Publishing director Stephen Waring, who was duty editor during The Sun’s controversial coverage of Chris Jefferies, said the story was a ‘watershed’moment for the British press.
The paper was one of eight newspapers that paid substantial libel damages to Jefferies in July 2011, and along with its tabloid rival the Daily Mirror was also fined for contempt of court for three articles published on 31 December and 1 January.
Waring told the inquiry that when the stories were run ‘there was a far more liberal interpretation of what we could get in away with in print”, citing the coverage of ‘Night Stalker’Delroy Grant and the arrest of the 21 July bombers.
Under the present Attorney General, Dominic Grieve, the nationals’ coverage ofthose stories would have resulted in contempt proceedings, according to Waring.
‘Since the new Attorney General took his post he’s made it clear that he wants a strict application of contempt,’he said.
‘He made it clear that he wanted to tighten up that law,’he added. ‘Since he was appointed he’s brought more contempt of court cases than were brought in the previous 10 years, I believe.

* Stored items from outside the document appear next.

(* ===== verification/Net.v ===== *)
(** The network protocols ([rustypi-core/src/net/]): addresses and the Internet checksum, and
    the parsing and building of Ethernet, ARP, IPv4, ICMP echo, UDP, DHCP, DNS and SNTP messages
    and of the LAN7800 controller's framing.

    A parser has type [option (option A)]: the outer [None] is a panic (an index out of range),
    the inner one Rust's [None]. *)
From Stdlib Require Import String Ascii.
From S2P Require Import Prelude Bytes.
Local Open Scope Z_scope.

(** Rust's [||] on tests that may panic. *)
Definition or_else (a b : option bool) : option bool :=
  match a with Some false => b | _ => a end.
Infix "∥" := or_else (at level 50, left associativity).

Definition u16_at (bytes : list Z) (at_ : nat) : option Z :=
  a ← bytes !! at_; b ← bytes !! S at_; Some (a * 256 + b).
Definition ipv4_at (bytes : list Z) (at_ : nat) : option (list Z) :=
  a ← bytes !! at_; b ← bytes !! (at_ + 1)%nat; c ← bytes !! (at_ + 2)%nat; d ← bytes !! (at_ + 3)%nat;
  Some [a; b; c; d].
Definition mac_at (bytes : list Z) (at_ : nat) : option (list Z) := slice at_ (at_ + 6) bytes.

(** [dst[at..at + src.len()].copy_from_slice(src)]. *)
Definition copy_at (at_ : nat) (src dst : list Z) : option (list Z) :=
  if decide (at_ + length src ≤ length dst)%nat
  then Some (take at_ dst ++ src ++ drop (at_ + length src) dst) else None.

(** [Vec::resize] with a filler. *)
Definition resize (n : nat) (x : Z) (l : list Z) : list Z := take n l ++ replicate (n - length l) x.

(** * Addresses *)
Module Addr.
(** A [Mac] is its 6 bytes, an [Ipv4] its 4. *)
Definition mac_ok (m : list Z) : Prop := length m = 6%nat ∧ is_bytes m.
Definition ip_ok (a : list Z) : Prop := length a = 4%nat ∧ is_bytes a.

Definition MAC_BROADCAST : list Z := replicate 6 0xFF.
Definition UNSPECIFIED : list Z := replicate 4 0.
Definition BROADCAST : list Z := replicate 4 255.

Definition octet (part : list Z) : option Z :=
  if bool_decide (part = []) || bool_decide (3 < length part)%nat || negb (forallb (between 0x30 0x39) part)
  then None else parse_uint 255 part.

Definition parse (text : list Z) : option (list Z) :=
  match split 0x2E text with
  | p0 :: p1 :: p2 :: p3 :: rest =>
    a ← octet p0; b ← octet p1; c ← octet p2; d ← octet p3;
    if bool_decide (rest = []) then Some [a; b; c; d] else None
  | _ => None
  end.

(** [Display]. *)
Definition fmt (addr : list Z) : list Z :=
  match addr with
  | [a; b; c; d] => dec a ++ str "." ++ dec b ++ str "." ++ dec c ++ str "." ++ dec d
  | _ => []
  end.

Definition bits (a : list Z) : Z := be_value a.
Definition same_network (a other netmask : list Z) : bool :=
  Z.land (bits a) (bits netmask) =? Z.land (bits other) (bits netmask).
End Addr.

(** * The Internet checksum *)
Module Checksum.
Fixpoint sum (acc : Z) (data : list Z) : Z :=
  match data with
  | a :: b :: data => sum (wrap 32 (acc + (a * 256 + b))) data
  | [last] => wrap 32 (acc + Z.shiftl last 8)
  | [] => acc
  end.

(** The loop of [finish]; three rounds are enough for any 32-bit sum. *)
Fixpoint fold_carries (fuel : nat) (acc : Z) : option Z :=
  if Z.shiftr acc 16 =? 0 then Some acc else
  match fuel with
  | O => None
  | S fuel => fold_carries fuel (Z.land acc 0xFFFF + Z.shiftr acc 16)
  end.
Definition finish (acc : Z) : Z := bnot 16 (wrap 16 (default 0 (fold_carries 3 acc))).
Definition checksum (data : list Z) : Z := finish (sum 0 data).

(** The sum of a message's 16-bit words, the last one padded. *)
Fixpoint words (data : list Z) : Z :=
  match data with
  | a :: b :: data => a * 256 + b + words data
  | [last] => last * 256
  | [] => 0
  end.

Lemma pair_ind (P : list Z → Prop) : P [] → (∀ a, P [a]) → (∀ a b l, P l → P (a :: b :: l)) → ∀ l, P l.
Proof.
  intros H0 H1 H2 l. assert (H : P l ∧ ∀ a, P (a :: l)); [|apply H].
  induction l as [|b l [IH1 IH2]]; split; auto.
Qed.

Lemma words_bound l : is_bytes l → 0 <= words l <= 65535 * ((Z.of_nat (length l) + 1) / 2).
Proof.
  induction l as [|a|a b l IH] using pair_ind; cbn [words length]; intros Hb.
  - done.
  - apply Forall_cons in Hb as [Ha _]. unfold uint in Ha. change (2 ^ 8) with 256 in Ha.
    change ((Z.of_nat 1 + 1) / 2) with 1. lia.
  - apply Forall_cons in Hb as [Ha [Hb Hl]%Forall_cons]. specialize (IH Hl). unfold uint in *. change (2 ^ 8) with 256 in *.
    replace (Z.of_nat (S (S (length l))) + 1) with (Z.of_nat (length l) + 1 + 1 * 2) by lia.
    rewrite Z_div_plus_full by lia. lia.
Qed.

Lemma words_app l1 l2 : Nat.Even (length l1) → words (l1 ++ l2) = words l1 + words l2.
Proof.
  induction l1 as [|a|a b l1 IH] using pair_ind; cbn [words app length]; intros He; [done| |].
  - destruct He as [k Hk]. lia.
  - rewrite IH; [lia|]. destruct He as [k Hk]. exists (k - 1)%nat. lia.
Qed.

Lemma sum_words acc l : is_bytes l → 0 <= acc → acc + words l < 2 ^ 32 → sum acc l = acc + words l.
Proof.
  revert acc. induction l as [|a|a b l IH] using pair_ind; cbn [words sum]; intros acc Hb Ha Hs.
  - lia.
  - apply Forall_cons in Hb as [Hx _]. unfold uint in Hx. rewrite Z.shiftl_mul_pow2 by lia.
    apply wrap_small. unfold uint. change (2 ^ 8) with 256 in *. lia.
  - apply Forall_cons in Hb as [Hx [Hy Hl]%Forall_cons]. pose proof (words_bound l Hl) as [Hw _].
    unfold uint in *. change (2 ^ 8) with 256 in *.
    rewrite wrap_small by (unfold uint; lia). rewrite IH by (done || lia). lia.
Qed.

Lemma land_ffff a : Z.land a 0xFFFF = a mod 2 ^ 16.
Proof. by apply (Z.land_ones a 16). Qed.

(** The folded sum is the sum modulo 65535, and 0 only for 0. *)
Lemma fold_carries_spec acc : uint 32 acc → ∃ v, fold_carries 3 acc = Some v ∧ uint 16 v ∧
  v mod 65535 = acc mod 65535 ∧ (v = 0 ↔ acc = 0).
Proof.
  assert (Hstep : ∀ a, 0 <= a → ∃ v, v = Z.land a 0xFFFF + Z.shiftr a 16 ∧
    v mod 65535 = a mod 65535 ∧ (v = 0 ↔ a = 0) ∧ 0 <= v <= 65535 + a / 65536).
  { intros a Ha. eexists. split; [done|]. rewrite land_ffff, Z.shiftr_div_pow2 by lia.
    change (2 ^ 16) with 65536. pose proof (Z_div_mod_eq_full a 65536). pose proof (Z.mod_pos_bound a 65536 ltac:(lia)).
    assert (0 <= a / 65536) by (apply Z.div_pos; lia). split; [|split; [split; intros; lia|lia]].
    replace a with (a mod 65536 + a / 65536 + (a / 65536) * 65535) at 3 by lia. by rewrite Z_mod_plus_full. }
  assert (Hend : ∀ n a, 0 <= a < 65536 → fold_carries n a = Some a).
  { intros n a Ha. destruct n; cbn [fold_carries]; rewrite Z.shiftr_div_pow2, Z.div_small by lia; done. }
  assert (Hnext : ∀ n a, fold_carries (S n) a = if decide (a / 65536 = 0) then Some a else fold_carries n (Z.land a 0xFFFF + Z.shiftr a 16)).
  { intros n a. cbn [fold_carries]. rewrite Z.shiftr_div_pow2 by lia. change (2 ^ 16) with 65536.
    destruct (Z.eqb_spec (a / 65536) 0); by case_decide. }
  intros Ha. unfold uint in Ha. rewrite Hnext. case_decide.
  { exists acc. split_and!; try done. unfold uint. Z.to_euclidean_division_equations; lia. }
  destruct (Hstep acc ltac:(lia)) as (v1 & <- & Hm1 & Hz1 & Hb1).
  assert (acc / 65536 <= 65535) by (apply Z.lt_succ_r, Z.div_lt_upper_bound; lia).
  rewrite Hnext. case_decide.
  { exists v1. split_and!; try done. unfold uint. Z.to_euclidean_division_equations; lia. }
  destruct (Hstep v1 ltac:(lia)) as (v2 & E & Hm2 & Hz2 & Hb2).
  exists v2. assert (v2 < 65536).
  { rewrite E. rewrite land_ffff, Z.shiftr_div_pow2 by lia. change (2 ^ 16) with 65536.
    Z.to_euclidean_division_equations; lia. }
  rewrite <-E, Hend by lia. split_and!; [done|unfold uint; lia|congruence|tauto].
Qed.

Lemma finish_spec acc : uint 32 acc → uint 16 (finish acc) ∧ (finish acc + acc) mod 65535 = 0 ∧
  0 < finish acc + acc ∧
  (finish acc = 0 ↔ 0 < acc ∧ acc mod 65535 = 0).
Proof.
  intros Ha. destruct (fold_carries_spec acc Ha) as (v & Hf & Hv & Hm & Hz). unfold finish. rewrite Hf. change (default 0 (Some v)) with v.
  rewrite wrap_small, bnot_sub by (done || lia). unfold ones.
  unfold uint in *. change (2 ^ 16) with 65536 in *. split; [lia|split; [|split; [destruct (decide (acc = 0)); lia|]]].
  - rewrite <-Z.add_mod_idemp_r, <-Hm, Z.add_mod_idemp_r by lia. replace (65536 - 1 - v + v) with (1 * 65535) by lia. done.
  - split; intros H.
    + assert (v = 65535) by lia. rewrite <-Hm. subst v. split; [|done]. destruct (decide (acc = 0)); lia.
    + assert (0 < v) by (destruct (decide (v = 0)); [lia|lia]). rewrite <-Hm in H.
      assert (v = 65535); [|lia]. destruct H as [_ H]. Z.to_euclidean_division_equations; lia.
Qed.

‘He has certainly changed our attitudes to how we report arrests and we have changed the culture of the paper on the back of the Jefferies case.

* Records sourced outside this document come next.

Lemma NoDup_fmap_sublist {A B} (f : A → B) l1 l2 :
  l1 `sublist_of` l2 → NoDup (f <$> l2) → NoDup (f <$> l1).
Proof. intros Hs H. eapply sublist_NoDup; [exact H|]. by apply fmap_sublist. Qed.

Lemma NoDup_fmap_filter {A B} (f : A → B) (P : A → Prop) `{∀ x, Decision (P x)} l :
  NoDup (f <$> l) → NoDup (f <$> filter P l).
Proof. apply NoDup_fmap_sublist, sublist_filter. Qed.

Lemma NoDup_replace {A B} (f : A → B) (y : A) l :
  (∀ x, x ∈ l → f x ≠ f y) → NoDup (f <$> l) → NoDup (f <$> (l ++ [y])).
Proof.
  intros Hne H. rewrite fmap_app. apply NoDup_app. split; [done|]. split; [|apply NoDup_singleton].
  intros x (z & -> & Hz)%list_elem_of_fmap Hy%list_elem_of_singleton. by apply (Hne z).
Qed.

Lemma lookup_arp_None ip i : lookup_arp ip i = None → ip ∉ (i_arp i).*1.
Proof.
  unfold lookup_arp. intros H%fmap_None ((known & mac) & -> & Hin)%list_elem_of_fmap.
  apply (List.find_none _ _) with (x := (known, mac)) in H.
  - by apply bool_decide_eq_false in H.
  - apply -> in_rev. by apply list_elem_of_In.
Qed.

‘I know it’s been described as a watershed moment but it genuinely is for our newsroom.’
A recent example of this new attitude was The Sun’s coverage of the trial of Milly Dowler’s killer Levi Bellfield, he said.

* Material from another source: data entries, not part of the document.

(* ===== verification/Console.v ===== *)
(** The text console ([rustypi-core/src/console.rs]): a grid of characters with a cursor, line
    wrapping and scrolling, and the surface it is drawn on. *)
From S2P Require Import Prelude.

Module Console.
(** Characters are code points. *)
Notation char := Z (only parsing).
Definition SPACE : Z := 0x20.
Definition TAB_WIDTH : nat := 8.

(** [Surface::draw_cell]: a surface is what it shows in each cell. *)
Definition Surface : Type := nat → nat → char.
Definition draw_cell (col row : nat) (c : char) (s : Surface) : Surface :=
  λ x y, if decide (x = col ∧ y = row) then c else s x y.

Record Console := mkConsole { cols : nat; rows : nat; cells : list char; col : nat; row : nat }.

Definition new (cols rows : nat) : Console :=
  let cols := cols `max` 1 in
  let rows := rows `max` 1 in
  mkConsole cols rows (replicate (cols * rows) SPACE) 0 0.

(** [None] is a panic: an index out of range. *)
Definition cell (x y : nat) (k : Console) : option char := cells k !! (y * cols k + x).

Definition with_cursor (col row : nat) (k : Console) : Console := mkConsole (cols k) (rows k) (cells k) col row.
Definition with_cells (cells : list char) (k : Console) : Console := mkConsole (cols k) (rows k) cells (col k) (row k).

(** The two loops of [redraw], over the cells in the order it draws them. *)
Fixpoint redraw_cells (at_ : list (nat * nat)) (k : Console) (s : Surface) : option Surface :=
  match at_ with
  | [] => Some s
  | (x, y) :: at_ => c ← cell x y k; redraw_cells at_ k (draw_cell x y c s)
  end.
Definition redraw (k : Console) (s : Surface) : option Surface :=
  redraw_cells (y ← seq 0 (rows k); (λ x, (x, y)) <$> seq 0 (cols k)) k s.

Definition clear (k : Console) (s : Surface) : option (Console * Surface) :=
  let k := with_cursor 0 0 (with_cells (replicate (length (cells k)) SPACE) k) in
  s ← redraw k s;
  Some (k, s).

(** [copy_within(cols.., 0)] leaves the end as it was; then the last row is blanked. *)
Definition scroll (k : Console) : option Console :=
  let l := cells k in
  if decide (cols k ≤ length l) then
    let l := drop (cols k) l ++ drop (length l - cols k) l in
    let last := (rows k - 1) * cols k in
    if decide (last ≤ length l) then Some (with_cells (take last l ++ replicate (length l - last) SPACE) k) else None
  else None.

Definition newline (k : Console) (s : Surface) : option (Console * Surface) :=
  let k := with_cursor 0 (row k) k in
  if decide (row k + 1 < rows k) then Some (with_cursor 0 (row k + 1) k, s)
  else k ← scroll k; s ← redraw k s; Some (k, s).

Definition put (c : char) (k : Console) (s : Surface) : option (Console * Surface) :=
  '(k, s) ← (if decide (col k = cols k) then newline k s else Some (k, s));
  let i := row k * cols k + col k in
  if decide (i < length (cells k)) then
    Some (with_cursor (col k + 1) (row k) (with_cells (<[i := c]> (cells k)) k), draw_cell (col k) (row k) c s)
  else None.

(** [char::is_control]. *)
Definition is_control (c : char) : bool := ((0 <=? c) && (c <? 0x20) || (0x7F <=? c) && (c <? 0xA0))%Z.

Definition write_char (c : char) (k : Console) (s : Surface) : option (Console * Surface) :=
  if (c =? 0x0A)%Z then newline k s
  else if (c =? 0x0D)%Z then Some (with_cursor 0 (row k) k, s)
  else if (c =? 0x08)%Z then Some (with_cursor (col k - 1) (row k) k, s)
  else if (c =? 0x09)%Z then
    Some (with_cursor (((col k / TAB_WIDTH + 1) * TAB_WIDTH) `min` cols k) (row k) k, s)
  else if is_control c then Some (k, s)
  else put c k s.

Fixpoint write_str (text : list char) (k : Console) (s : Surface) : option (Console * Surface) :=
  match text with
  | [] => Some (k, s)
  | c :: text => '(k, s) ← write_char c k s; write_str text k s
  end.

(** ** The screen shows the grid *)
Record wf (k : Console) : Prop := {
  wf_cols : 0 < cols k;
  wf_rows : 0 < rows k;
  wf_cells : length (cells k) = cols k * rows k;
  wf_col : col k ≤ cols k;
  wf_row : row k < rows k;
}.

(** Every cell of the screen is as the console has it. *)
Definition shows (s : Surface) (k : Console) : Prop :=
  ∀ x y, x < cols k → y < rows k → cell x y k = Some (s x y).

Lemma index_lt k x y : wf k → x < cols k → y < rows k → y * cols k + x < length (cells k).
Proof. intros [] ? ?. nia. Qed.

Lemma cell_Some k x y : wf k → x < cols k → y < rows k → is_Some (cell x y k).
Proof. intros. by apply lookup_lt_is_Some_2, index_lt. Qed.

Lemma redraw_cells_spec at_ k s : Forall (λ '(x, y), is_Some (cell x y k)) at_ →
  ∃ s', redraw_cells at_ k s = Some s' ∧
    ∀ x y, ((x, y) ∈ at_ → cell x y k = Some (s' x y)) ∧ ((x, y) ∉ at_ → s' x y = s x y).
Proof.
  revert s. induction at_ as [|[x0 y0] at_ IH]; intros s Hok; cbn [redraw_cells].
  - exists s. split; [done|]. intros x y. split; [intros H; by apply elem_of_nil in H|done].
  - apply Forall_cons in Hok as [[c Hc] Hok]. rewrite Hc. cbn [mbind option_bind].
    destruct (IH (draw_cell x0 y0 c s) Hok) as (s' & -> & Hs'). exists s'. split; [done|]. intros x y.
    destruct (Hs' x y) as [Hin Hout]. unfold draw_cell in Hout. split.
    + intros [[= -> ->]|H]%elem_of_cons; [|by apply Hin].
      destruct (decide ((x0, y0) ∈ at_)) as [H|H]; [by apply Hin|]. rewrite (Hout H), decide_True by done. done.
    + intros [Hne H]%not_elem_of_cons. rewrite (Hout H), decide_False by naive_solver. done.
Qed.

Lemma redraw_spec k s : wf k → ∃ s', redraw k s = Some s' ∧ shows s' k.
Proof.
  intros Hw. unfold redraw. set (at_ := _ ≫= _).
  assert (Hat : ∀ x y, (x, y) ∈ at_ ↔ x < cols k ∧ y < rows k).
  { intros x y. subst at_. rewrite list_elem_of_bind. split.
    - intros (y0 & (x0 & [= -> ->] & Hx%elem_of_seq)%list_elem_of_fmap & Hy%elem_of_seq). lia.
    - intros [Hx Hy]. exists y. split; [apply list_elem_of_fmap; exists x|]; rewrite ?elem_of_seq; split; (done || lia). }
  destruct (redraw_cells_spec at_ k s) as (s' & -> & Hs').
  - apply Forall_forall. intros [x y] [Hx Hy]%Hat. by apply cell_Some.
  - exists s'. split; [done|]. intros x y Hx Hy. by apply Hs', Hat.
Qed.

Lemma scroll_spec k : wf k → ∃ k', scroll k = Some k' ∧ wf k' ∧ cols k' = cols k ∧ rows k' = rows k ∧
  (∀ x y, x < cols k → y + 1 < rows k → cell x y k' = cell x (y + 1) k) ∧
  (∀ x, x < cols k → cell x (rows k - 1) k' = Some SPACE).
Proof.
  intros [Hc Hr Hl Hcol Hrow]. unfold scroll. rewrite decide_True by nia.
  set (l := drop (cols k) (cells k) ++ drop (length (cells k) - cols k) (cells k)).
  assert (Hll : length l = cols k * rows k) by (subst l; rewrite length_app, !length_drop; nia).
  rewrite decide_True by nia. set (last := (rows k - 1) * cols k). assert (Hlast : last + cols k = cols k * rows k) by (subst last; nia).
  eexists. split; [reflexivity|]. split; [|split; [done|split; [done|split]]].
  - split; cbn [cols rows cells col row with_cells]; try done. rewrite length_app, length_take, length_replicate. lia.
  - intros x y Hx Hy. unfold cell. cbn [cols cells with_cells].
    assert (y * cols k + x < last) by (subst last; nia).
    rewrite lookup_app_l, lookup_take_lt by (rewrite ?length_take; lia).
    subst l. rewrite lookup_app_l, lookup_drop by (rewrite length_drop; lia). f_equal. lia.
  - intros x Hx. unfold cell. cbn [cols cells with_cells]. fold last.
    rewrite lookup_app_r by (rewrite length_take; lia). rewrite length_take, lookup_replicate_2 by lia. done.
Qed.

(** [k'] is the console [k] a step later, on a surface that shows it. *)
Record follows (k : Console) (k' : Console) (s' : Surface) : Prop := {
  fo_wf : wf k';
  fo_shows : shows s' k';
  fo_cols : cols k' = cols k;
  fo_rows : rows k' = rows k;
}.

Lemma follows_trans k1 k2 k3 s2 s3 : follows k1 k2 s2 → follows k2 k3 s3 → follows k1 k3 s3.
Proof. intros [] []. split; [done|done|congruence|congruence]. Qed.

Lemma follows_cursor k s c r : wf k → shows s k → c ≤ cols k → r < rows k → follows k (with_cursor c r k) s.
Proof. intros [] Hs ? ?. by repeat split. Qed.

Lemma newline_follows k s : wf k → shows s k → ∃ k' s', newline k s = Some (k', s') ∧ follows k k' s' ∧ col k' = 0.
Proof.
  intros Hw Hs. unfold newline. cbn [row rows with_cursor]. case_decide.
  - do 2 eexists. split; [done|]. split; [|done].
    change (with_cursor 0 (row k + 1) (with_cursor 0 (row k) k)) with (with_cursor 0 (row k + 1) k).
    pose proof (wf_cols _ Hw). apply follows_cursor; (done || lia).
  - assert (Hw' : wf (with_cursor 0 (row k) k)) by (destruct Hw; split; cbn; (done || lia)).
    destruct (scroll_spec _ Hw') as (k' & Hk & Hwk & Hc & Hr & _ & _). rewrite Hk. cbn [mbind option_bind].
    destruct (redraw_spec k' s Hwk) as (s' & -> & Hs'). cbn [mbind option_bind].
    exists k', s'. split; [done|]. split; [by split|]. unfold scroll in Hk. repeat (case_decide; [|done]).
    by injection Hk as <-.
Qed.

Lemma put_follows c k s : wf k → shows s k → ∃ k' s', put c k s = Some (k', s') ∧ follows k k' s'.
Proof.
  intros Hw Hs. unfold put.
  assert (∃ k0 s0, (if decide (col k = cols k) then newline k s else Some (k, s)) = Some (k0, s0) ∧
            follows k k0 s0 ∧ col k0 < cols k0) as (k0 & s0 & -> & Hf & Hcol).
  { case_decide.
    - destruct (newline_follows k s Hw Hs) as (k0 & s0 & E & Hf & Hc). exists k0, s0. split; [done|]. split; [done|].
      rewrite Hc. apply Hf.
    - exists k, s. split; [done|]. split; [by split|]. destruct Hw. lia. }
  cbn [mbind option_bind]. pose proof Hf as [Hw0 Hs0 _ _]. pose proof (index_lt k0 _ _ Hw0 Hcol (wf_row _ Hw0)) as Hi.
  rewrite decide_True by lia. do 2 eexists. split; [done|]. eapply follows_trans; [done|].
  destruct Hw0 as [H1 H2 H3 H4 H5]. split; [|..|done|done].
  - split; cbn [cols rows cells col row with_cursor with_cells]; rewrite ?length_insert; (done || lia).
  - intros x y Hx Hy. cbn [cols rows with_cursor with_cells] in Hx, Hy. unfold cell, draw_cell.
    cbn [cells cols with_cursor with_cells]. case_decide as He.
    + destruct He as [-> ->]. apply list_lookup_insert_eq. lia.
    + rewrite list_lookup_insert_ne; [by apply Hs0|]. intros E. apply He.
      assert (y = row k0) as -> by (destruct (Nat.lt_trichotomy y (row k0)) as [|[|]]; nia). split; [lia|done].
Qed.

Lemma write_char_follows c k s : wf k → shows s k → ∃ k' s', write_char c k s = Some (k', s') ∧ follows k k' s'.
Proof.
  intros Hw Hs. pose proof Hw as [H1 H2 H3 H4 H5]. unfold write_char.
  destruct (_ =? _)%Z; [destruct (newline_follows k s Hw Hs) as (k' & s' & ? & ? & _); eauto|].
  destruct (_ =? _)%Z; [do 2 eexists; split; [done|]; apply follows_cursor; (done || lia)|].
  destruct (_ =? _)%Z; [do 2 eexists; split; [done|]; apply follows_cursor; (done || lia)|].
  destruct (_ =? _)%Z; [do 2 eexists; split; [done|]; apply follows_cursor; (done || lia)|].
  destruct (is_control c); [|by apply put_follows]. exists k, s. split; [done|]. by split.
Qed.

Lemma write_str_follows text k s : wf k → shows s k → ∃ k' s', write_str text k s = Some (k', s') ∧ follows k k' s'.
Proof.
  revert k s. induction text as [|c text IH]; intros k s Hw Hs; cbn [write_str].
  - exists k, s. split; [done|]. by split.
  - destruct (write_char_follows c k s Hw Hs) as (k1 & s1 & -> & Hf). cbn [mbind option_bind].
    destruct (IH k1 s1) as (k2 & s2 & -> & Hf2); [apply Hf..|]. exists k2, s2. split; [done|]. by eapply follows_trans.
Qed.

Definition printable (c : char) : Prop := is_control c = false.

Lemma write_printable text k s k' s' : wf k → Forall printable text → col k + length text ≤ cols k →
  write_str text k s = Some (k', s') →
  k' = mkConsole (cols k) (rows k)
         (take (row k * cols k + col k) (cells k) ++ text ++ drop (row k * cols k + col k + length text) (cells k))
         (col k + length text) (row k).
Proof.
  revert k s. induction text as [|c text IH]; intros k s Hw Hp Hl H.
  - injection H as <- _. cbn [length app]. rewrite !Nat.add_0_r, take_drop. by destruct k.
  - apply Forall_cons in Hp as [Hc Hp]. cbn [length] in Hl. cbn [write_str] in H.
    apply bind_Some in H as ([k1 s1] & H1 & H). pose proof Hw as [W1 W2 W3 W4 W5].
    pose proof (index_lt k (col k) (row k) Hw ltac:(lia) W5) as Hi.
    assert (k1 = with_cursor (col k + 1) (row k) (with_cells (<[row k * cols k + col k := c]> (cells k)) k)) as ->.
    { unfold write_char in H1. unfold printable, is_control in Hc.
      destruct (Z.eqb_spec c 0x0A), (Z.eqb_spec c 0x0D), (Z.eqb_spec c 0x08), (Z.eqb_spec c 0x09); try (by subst c).
      unfold is_control in H1. rewrite Hc in H1. unfold put in H1.
      rewrite decide_False in H1 by lia. cbn [mbind option_bind] in H1. rewrite decide_True in H1 by lia. by injection H1. }
    apply IH in H; [|split; cbn [cols rows cells col row with_cursor with_cells]; rewrite ?length_insert; (done || lia)|done
                   |cbn [cols col with_cursor with_cells]; lia].
    rewrite H. cbn [cols rows cells col row with_cursor with_cells]. f_equal; [|cbn [length]; lia].
    set (i := row k * cols k + col k) in *. replace (row k * cols k + (col k + 1)) with (i + 1) by lia.
    assert (Ht : length (take i (cells k)) = i) by (rewrite length_take; lia).
    rewrite insert_take_drop, take_app, drop_app, Ht by lia.
    replace (i + 1 - i) with 1 by lia. replace (i + 1 + length text - i) with (S (length text)) by lia.
    rewrite (take_ge (take i _)), (drop_ge (take i _)) by lia. cbn [take drop app length]. rewrite take_0, drop_drop, <-app_assoc.
    cbn [app]. do 4 f_equal. lia.
Qed.

(** C40: the screen always shows the console's grid: whatever text is written (control
    characters, wrapping and scrolling included) or if it is cleared, no index is out of range,
    the cursor stays on the grid, and every cell drawn on the surface is the console's.  Plain
    text that fits the rest of the line goes in after the cursor and changes nothing else. *)
Theorem screen_shows_the_console k s text : wf k → shows s k →
  (∃ k' s', write_str text k s = Some (k', s') ∧ wf k' ∧ shows s' k' ∧ cols k' = cols k ∧ rows k' = rows k ∧
     (Forall printable text → col k + length text ≤ cols k →
      cells k' = take (row k * cols k + col k) (cells k) ++ text ++ drop (row k * cols k + col k + length text) (cells k) ∧
      col k' = col k + length text ∧ row k' = row k)) ∧
  ∃ k' s', clear k s = Some (k', s') ∧ wf k' ∧ shows s' k' ∧ col k' = 0 ∧ row k' = 0 ∧ Forall (λ c, c = SPACE) (cells k').
Proof.
  intros Hw Hs. split.
  - destruct (write_str_follows text k s Hw Hs) as (k' & s' & E & [F1 F2 F3 F4]). exists k', s'. split_and!; try done.
    intros Hp Hl. by rewrite (write_printable text k s k' s' Hw Hp Hl E).
  - unfold clear. set (k' := with_cursor 0 0 _).
    assert (Hw' : wf k') by (destruct Hw; split; cbn; rewrite ?length_replicate; (done || lia)).
    destruct (redraw_spec k' s Hw') as (s' & -> & Hs'). exists k', s'. split_and!; try done.
    by apply Forall_replicate.
Qed.

Lemma screen_shows_the_console_witness :
  ∃ k' s', write_str [0x68; 0x69]%Z (new 4 2) (λ _ _, SPACE) = Some (k', s') ∧ wf k' ∧ shows s' k'.
Proof.
  assert (Hw : wf (new 4 2)) by (split; cbn; lia).
  assert (Hs : shows (λ _ _, SPACE) (new 4 2)).
  { intros x y Hx Hy. unfold cell, new. cbn [cells cols] in *. rewrite lookup_replicate_2; [done|]. cbn in *. lia. }
  destruct (proj1 (screen_shows_the_console (new 4 2) (λ _ _, SPACE) [0x68; 0x69]%Z Hw Hs)) as (k' & s' & H1 & H2 & H3 & _).
  by exists k', s'.
Defined.
End Console.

The Attorney General launched contempt proceedings against the Daily Mirror and the Daily Mail in June 2011 after an ‘avalanche’of publicity about Levi Bellfield led to the collapse of a trial involving an attempted kidnap allegation against him.
The papers published pre-prepared background material following the conviction of Bellfield but the jury was still considering a second charge of trying to abduct another girl.
Waring said The Sun had an ‘enormous amount’of material on Bellfield which ultimately it decided not to publish
‘There was a long conversation about whether we should use this material and Mr Jefferies’ name obviously came up, and the procedures and mistakes we’d made over Jefferies.
‘We we talked about it in great detail and decided not to put any of it in the paper.”
He said similar decisions were taken with the paper’s coverage of the deaths at Stepping Hill Hospital.
‘It’s something that’s affected us and changed our attitude,’added Waring.
‘That change of attitude would have come in if there’d been no Leveson Inquiry, no Bribery Act, no investigation into media standards
‘It came about because the Attorney General decided that he was going to change the way he interpreted contempt and he was going to apply it and that’s changed our attitude.’
He ended his evidence by telling Lord Justice Leveson: ‘Please don’t judge my colleagues by the errors I made in this edition because they are a bunch of very committed hard working individuals the finest journalists on Fleet Street, and The sun is a very vibrant paper and a compassionate paper.
‘We produce a hundred thousand items a year, we got this one badly wrong and I admit that. But these mistakes do happen.’